Rapid determination of seed vigor based on the level of superoxide generation during early imbibition

Abstract

It has been reported that a large amount of reactive oxygen species (ROS) is produced during seed imbibition and this ROS is related to seed vigor. To make this physiological mechanism clear, we have used 2-methyl-6-(4-methoxyphenyl)-3,7-dihydroimidazo(1,2-alpha)pyrazin-3-one (MCLA) as a sensitive and physiologically compatible probe for the determination of superoxide anion (O(2)(*-)) production in vivo. Our results showed that dry rice (Oryzae sativa L.) seed embryo cells possessed the capacity to generate O(2)(*-). Conversely, the O(2)(*-) production of seed embryo cells was inhibited by quinacrine (QA) and diphenylene iodonium (DPI), two specific inhibitors of NADPH oxidase, and O(2)(*-) induced MCLA-mediated chemiluminescence was also blocked by superoxide dismutase (SOD). Additionally, O(2)(*-) -production ability increased dramatically in a NADPH-dependent way in the plasma membrane protein abstract from rice seed embryo cells, whereas SOD and the inhibitors mentioned above suppressed O(2)(*-) production. These preliminary results suggested that rice seeds contained intrinsic NADPH oxidase activity. To validate this conclusion, dichlorofluorescein (DCF) fluorescence staining was used (observed under a laser scanning microscope, LSM) to reflect the in situ assessment of O(2)(*-) -generation. The position of O(2)(*-) production located at the plasma membrane. Additionally the ability to synthesize O(2)(*-) was activated directly by calcium ions. These observations are in accord with the character of NADPH oxidase catalyzed O(2)(*-) -generation.
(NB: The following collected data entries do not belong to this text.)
(** X26.  In the earlier revision the default hook did no harm: when the
    hook returns a value that is no promise (as [() => {}] does) or a
    promise that is fulfilled, the callbacks of the navigation alone bring
    the module to the committed state, with the bag [exec] was fulfilled
    with as the hook left it. *)
Theorem old_navigate_commits_exec_result fuel path (w : World) r1 s1 b1 r s2 b2 :
  handle_path (currentHandle w) ≠ path →
  exec fuel H store router path (rootState w, ∅) = Some (r1, (s1, b1)) →
  post s1 b1 = (r, s2, b2) →
  (∀ e, r ≠ HookThrows e ∧ r ≠ HookReturnsPromise (Rejected e)) →
  ∃ n,
    let w' := Nat.iter n (advance_old H store post (length (tasks w)))
                (navigate H router path w) in
    state w' = {| progress := false; state_path := path; state_params := b2 |} ∧
    location_hash w' = "#" +:+ path ∧
    rootState w' = s2.
Proof.
  intros Hp Hexec Hpost Hr.
  destruct (exec_pipeline H store _ _ _ _ _ _ _ Hexec []) as [n Hn].
  rewrite app_nil_r in Hn.
  set (i := length (tasks w)).
  set (handle := {| handle_id := S i; handle_path := path |}).
  unfold navigate. rewrite decide_False by done.
  destruct (start_exec H router path ∅) as [b0 frames0] eqn:Hstart.
  simpl in Hn. fold i. fold handle.
  set (t0 := {| task_handle := handle; task_params := b0;
                task_phase := Executing frames0 |}).
  set (w0 := MkWorld handle _ _ _ _).
  destruct (advance_old_pipeline n i t0 w0 frames0 s1 b1) as [m Hm]; [|done|done|].
  { by apply list_lookup_middle. }
  set (t1 := @MkTask AppState (task_handle t0) b1 (Executing [])) in Hm.
  set (w1 := set_task i t1 s1 w0) in Hm.
  set (t2 := @MkTask AppState handle b2 Posted).
  assert (advance_old H store post i w1 = set_task i t2 s2 w1) as Hhook.
  { unfold advance_old. simpl.
    rewrite list_lookup_insert_eq by (rewrite length_app; simpl; lia). simpl.
    unfold run_post_old. simpl. rewrite Hpost.
    destruct r as [e|v|[[]|e]]; try done; by destruct (Hr e). }
  exists (2 + m). rewrite Nat.iter_add, Hm.
  cbn [Nat.iter nat_rect]. rewrite Hhook.
  unfold advance_old, advance. simpl.
  rewrite list_lookup_insert_eq
    by (rewrite length_insert, length_app; simpl; lia).
  simpl. unfold finish. simpl. by case_decide.
Qed.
All these results indicated that NADPH oxidase contribute to O(2)(*-) production and release to the outside. We concluded that NADPH oxidase plays an intrinsic role as an NADPH sensor, so, measuring the O(2)(*-) one can monitor the NADPH concentration, which is an index of seed vigor. Therefore the O(2)(*-) generation during early imbibition can serve as a rapid measurement of seed vigor.